*Task details*.
Look through the data that follows and copy each line with the string "result".

——

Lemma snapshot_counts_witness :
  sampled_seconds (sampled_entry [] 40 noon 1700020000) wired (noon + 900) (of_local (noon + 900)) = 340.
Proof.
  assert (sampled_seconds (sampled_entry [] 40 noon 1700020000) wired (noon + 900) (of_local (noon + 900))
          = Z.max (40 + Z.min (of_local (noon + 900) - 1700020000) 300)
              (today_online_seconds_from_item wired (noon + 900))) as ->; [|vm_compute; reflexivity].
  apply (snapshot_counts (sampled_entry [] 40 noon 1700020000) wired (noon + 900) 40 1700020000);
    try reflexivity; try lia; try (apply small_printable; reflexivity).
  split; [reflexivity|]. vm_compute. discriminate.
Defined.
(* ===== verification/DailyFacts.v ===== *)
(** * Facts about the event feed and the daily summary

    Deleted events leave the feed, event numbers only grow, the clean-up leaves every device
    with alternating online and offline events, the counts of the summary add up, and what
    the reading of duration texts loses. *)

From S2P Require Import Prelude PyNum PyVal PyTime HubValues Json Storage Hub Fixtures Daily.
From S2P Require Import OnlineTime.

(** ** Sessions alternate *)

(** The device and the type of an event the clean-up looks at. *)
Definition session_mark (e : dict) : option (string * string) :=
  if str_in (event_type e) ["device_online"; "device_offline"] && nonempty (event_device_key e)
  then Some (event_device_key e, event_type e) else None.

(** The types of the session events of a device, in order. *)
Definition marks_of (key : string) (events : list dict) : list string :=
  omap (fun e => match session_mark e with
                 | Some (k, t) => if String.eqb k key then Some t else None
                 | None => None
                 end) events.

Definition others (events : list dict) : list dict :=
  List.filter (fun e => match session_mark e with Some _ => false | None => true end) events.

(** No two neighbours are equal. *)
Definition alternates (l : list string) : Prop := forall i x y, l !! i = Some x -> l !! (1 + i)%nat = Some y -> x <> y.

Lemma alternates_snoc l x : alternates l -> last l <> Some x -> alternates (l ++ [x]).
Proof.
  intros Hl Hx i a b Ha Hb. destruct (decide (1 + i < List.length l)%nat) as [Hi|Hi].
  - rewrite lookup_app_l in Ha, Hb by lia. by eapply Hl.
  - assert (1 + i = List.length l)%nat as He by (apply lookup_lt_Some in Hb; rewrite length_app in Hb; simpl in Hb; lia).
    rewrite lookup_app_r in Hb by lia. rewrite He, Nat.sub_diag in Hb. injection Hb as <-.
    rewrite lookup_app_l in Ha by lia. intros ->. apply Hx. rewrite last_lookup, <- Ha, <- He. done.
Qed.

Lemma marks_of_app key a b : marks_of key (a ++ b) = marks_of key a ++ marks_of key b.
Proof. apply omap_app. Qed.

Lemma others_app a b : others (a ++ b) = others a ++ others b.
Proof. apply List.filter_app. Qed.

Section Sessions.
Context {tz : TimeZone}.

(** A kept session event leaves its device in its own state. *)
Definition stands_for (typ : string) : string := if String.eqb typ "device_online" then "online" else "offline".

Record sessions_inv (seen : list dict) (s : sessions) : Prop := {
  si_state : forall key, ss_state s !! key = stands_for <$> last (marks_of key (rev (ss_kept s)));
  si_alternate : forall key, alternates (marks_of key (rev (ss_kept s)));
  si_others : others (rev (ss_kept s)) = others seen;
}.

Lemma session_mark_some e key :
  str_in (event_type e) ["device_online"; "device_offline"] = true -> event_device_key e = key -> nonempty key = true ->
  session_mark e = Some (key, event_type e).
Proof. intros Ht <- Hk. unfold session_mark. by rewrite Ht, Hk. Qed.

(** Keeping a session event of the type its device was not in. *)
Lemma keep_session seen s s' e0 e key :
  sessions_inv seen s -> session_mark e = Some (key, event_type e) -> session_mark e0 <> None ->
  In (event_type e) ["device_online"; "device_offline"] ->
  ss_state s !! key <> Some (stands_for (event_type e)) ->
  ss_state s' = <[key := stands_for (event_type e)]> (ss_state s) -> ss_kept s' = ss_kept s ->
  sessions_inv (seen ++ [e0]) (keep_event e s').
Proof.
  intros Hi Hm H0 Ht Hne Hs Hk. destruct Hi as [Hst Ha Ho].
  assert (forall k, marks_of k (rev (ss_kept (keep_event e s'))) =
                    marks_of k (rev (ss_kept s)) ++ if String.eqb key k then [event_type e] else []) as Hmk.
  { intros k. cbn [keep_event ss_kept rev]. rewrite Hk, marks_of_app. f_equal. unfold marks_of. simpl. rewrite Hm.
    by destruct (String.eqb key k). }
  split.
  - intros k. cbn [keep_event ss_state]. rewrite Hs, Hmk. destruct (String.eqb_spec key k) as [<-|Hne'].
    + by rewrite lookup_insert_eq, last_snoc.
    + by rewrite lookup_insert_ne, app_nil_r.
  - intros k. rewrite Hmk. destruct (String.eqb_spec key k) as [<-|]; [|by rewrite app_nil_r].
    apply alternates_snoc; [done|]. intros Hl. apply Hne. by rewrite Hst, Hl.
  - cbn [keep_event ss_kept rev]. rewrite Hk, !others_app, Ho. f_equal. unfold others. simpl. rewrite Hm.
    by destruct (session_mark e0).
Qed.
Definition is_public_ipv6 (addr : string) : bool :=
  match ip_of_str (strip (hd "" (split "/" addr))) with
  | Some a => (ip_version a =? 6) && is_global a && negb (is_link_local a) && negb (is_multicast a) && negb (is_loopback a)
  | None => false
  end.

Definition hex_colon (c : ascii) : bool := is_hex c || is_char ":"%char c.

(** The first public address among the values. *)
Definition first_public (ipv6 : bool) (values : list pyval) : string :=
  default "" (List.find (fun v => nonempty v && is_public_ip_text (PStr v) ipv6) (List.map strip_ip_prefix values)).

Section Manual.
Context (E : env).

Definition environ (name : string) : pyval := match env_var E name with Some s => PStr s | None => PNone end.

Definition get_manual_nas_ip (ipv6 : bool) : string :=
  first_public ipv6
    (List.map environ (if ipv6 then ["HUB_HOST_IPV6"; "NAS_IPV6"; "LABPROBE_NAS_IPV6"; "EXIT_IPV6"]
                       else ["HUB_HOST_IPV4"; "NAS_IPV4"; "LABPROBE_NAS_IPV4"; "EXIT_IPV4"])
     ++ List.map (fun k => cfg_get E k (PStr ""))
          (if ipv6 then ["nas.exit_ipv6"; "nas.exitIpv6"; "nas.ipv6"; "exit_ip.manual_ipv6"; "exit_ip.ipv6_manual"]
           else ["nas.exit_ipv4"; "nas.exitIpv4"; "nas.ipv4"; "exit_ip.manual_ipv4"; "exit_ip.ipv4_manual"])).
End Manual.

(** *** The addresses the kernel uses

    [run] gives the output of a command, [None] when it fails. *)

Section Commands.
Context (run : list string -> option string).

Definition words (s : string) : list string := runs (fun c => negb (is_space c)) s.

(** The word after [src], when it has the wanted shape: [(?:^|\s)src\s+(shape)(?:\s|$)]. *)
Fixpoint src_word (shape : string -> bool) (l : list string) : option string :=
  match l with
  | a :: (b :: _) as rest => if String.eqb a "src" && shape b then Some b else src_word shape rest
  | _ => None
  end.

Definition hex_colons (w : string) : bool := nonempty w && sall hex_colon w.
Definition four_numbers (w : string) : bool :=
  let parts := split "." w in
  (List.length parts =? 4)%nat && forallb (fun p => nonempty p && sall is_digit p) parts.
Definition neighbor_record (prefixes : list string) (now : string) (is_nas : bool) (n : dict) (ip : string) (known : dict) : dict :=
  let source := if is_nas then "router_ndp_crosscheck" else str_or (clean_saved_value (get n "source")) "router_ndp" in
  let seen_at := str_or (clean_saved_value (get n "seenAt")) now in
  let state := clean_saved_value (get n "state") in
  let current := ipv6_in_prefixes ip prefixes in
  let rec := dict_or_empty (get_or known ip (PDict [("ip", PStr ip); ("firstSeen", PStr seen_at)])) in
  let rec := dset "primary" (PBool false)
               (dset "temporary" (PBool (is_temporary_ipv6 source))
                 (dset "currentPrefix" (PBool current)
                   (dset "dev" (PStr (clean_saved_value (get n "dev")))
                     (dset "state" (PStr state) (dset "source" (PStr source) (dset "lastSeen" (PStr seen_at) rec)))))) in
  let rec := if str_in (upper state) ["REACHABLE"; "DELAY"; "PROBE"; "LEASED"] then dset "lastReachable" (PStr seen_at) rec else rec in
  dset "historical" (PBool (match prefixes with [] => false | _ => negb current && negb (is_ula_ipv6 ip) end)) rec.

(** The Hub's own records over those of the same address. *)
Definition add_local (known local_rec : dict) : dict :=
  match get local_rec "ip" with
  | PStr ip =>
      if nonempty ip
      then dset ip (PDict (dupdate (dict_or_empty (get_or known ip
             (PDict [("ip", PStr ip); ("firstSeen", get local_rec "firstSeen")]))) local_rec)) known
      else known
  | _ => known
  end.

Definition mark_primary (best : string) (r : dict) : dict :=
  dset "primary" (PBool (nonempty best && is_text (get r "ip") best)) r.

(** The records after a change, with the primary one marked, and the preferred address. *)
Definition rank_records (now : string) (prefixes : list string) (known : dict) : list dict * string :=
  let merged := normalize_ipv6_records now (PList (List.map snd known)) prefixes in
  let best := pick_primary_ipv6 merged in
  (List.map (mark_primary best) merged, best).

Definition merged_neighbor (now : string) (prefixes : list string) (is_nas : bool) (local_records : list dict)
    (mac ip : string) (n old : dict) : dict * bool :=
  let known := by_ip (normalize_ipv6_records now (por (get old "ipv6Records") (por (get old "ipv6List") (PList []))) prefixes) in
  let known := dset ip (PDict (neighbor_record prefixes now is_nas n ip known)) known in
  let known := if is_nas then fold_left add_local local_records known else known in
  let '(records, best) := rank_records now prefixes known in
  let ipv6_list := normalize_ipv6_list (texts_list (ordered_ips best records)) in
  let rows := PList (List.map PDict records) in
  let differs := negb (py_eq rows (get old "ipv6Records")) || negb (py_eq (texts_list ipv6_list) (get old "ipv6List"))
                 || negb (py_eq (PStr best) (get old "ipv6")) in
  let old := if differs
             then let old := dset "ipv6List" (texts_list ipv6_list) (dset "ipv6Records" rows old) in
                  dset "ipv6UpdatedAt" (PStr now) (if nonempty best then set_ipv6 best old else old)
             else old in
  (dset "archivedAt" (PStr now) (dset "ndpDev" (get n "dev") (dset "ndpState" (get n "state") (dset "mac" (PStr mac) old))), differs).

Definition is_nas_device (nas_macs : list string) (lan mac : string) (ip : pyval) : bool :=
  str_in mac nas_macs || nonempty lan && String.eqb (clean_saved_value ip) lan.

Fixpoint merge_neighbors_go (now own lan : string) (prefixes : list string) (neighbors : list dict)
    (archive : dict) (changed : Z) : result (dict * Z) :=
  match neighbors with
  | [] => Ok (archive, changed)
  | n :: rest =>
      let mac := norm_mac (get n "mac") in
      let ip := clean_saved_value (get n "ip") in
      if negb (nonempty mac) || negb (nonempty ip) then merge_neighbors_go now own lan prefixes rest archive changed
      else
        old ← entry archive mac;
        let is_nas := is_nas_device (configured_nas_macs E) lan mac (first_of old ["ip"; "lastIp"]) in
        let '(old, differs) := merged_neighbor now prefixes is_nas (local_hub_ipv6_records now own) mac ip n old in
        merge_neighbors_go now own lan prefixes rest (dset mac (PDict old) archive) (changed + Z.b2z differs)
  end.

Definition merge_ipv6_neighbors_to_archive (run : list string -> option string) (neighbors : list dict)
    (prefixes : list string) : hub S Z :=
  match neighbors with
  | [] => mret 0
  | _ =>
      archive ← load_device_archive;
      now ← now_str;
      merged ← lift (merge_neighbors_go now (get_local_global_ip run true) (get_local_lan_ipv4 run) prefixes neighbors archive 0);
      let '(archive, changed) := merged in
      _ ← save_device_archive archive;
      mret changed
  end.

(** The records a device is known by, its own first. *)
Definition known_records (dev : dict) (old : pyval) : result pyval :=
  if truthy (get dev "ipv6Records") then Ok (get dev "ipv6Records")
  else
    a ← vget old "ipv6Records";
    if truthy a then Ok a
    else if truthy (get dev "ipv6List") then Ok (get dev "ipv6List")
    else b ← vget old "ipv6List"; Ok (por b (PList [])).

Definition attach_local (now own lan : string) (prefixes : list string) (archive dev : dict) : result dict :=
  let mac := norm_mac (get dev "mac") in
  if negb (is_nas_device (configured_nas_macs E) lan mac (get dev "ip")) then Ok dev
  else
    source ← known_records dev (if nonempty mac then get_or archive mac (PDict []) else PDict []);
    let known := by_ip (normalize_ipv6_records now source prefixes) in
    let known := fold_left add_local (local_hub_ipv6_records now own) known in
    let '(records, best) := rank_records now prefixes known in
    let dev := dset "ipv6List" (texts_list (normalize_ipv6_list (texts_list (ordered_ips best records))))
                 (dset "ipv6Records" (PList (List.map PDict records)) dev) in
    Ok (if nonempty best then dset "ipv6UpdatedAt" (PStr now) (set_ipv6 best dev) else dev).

——

*Task response*.
    (archive : dict) (changed : Z) : result (dict * Z) :=
Definition known_records (dev : dict) (old : pyval) : result pyval :=
Definition attach_local (now own lan : string) (prefixes : list string) (archive dev : dict) : result dict :=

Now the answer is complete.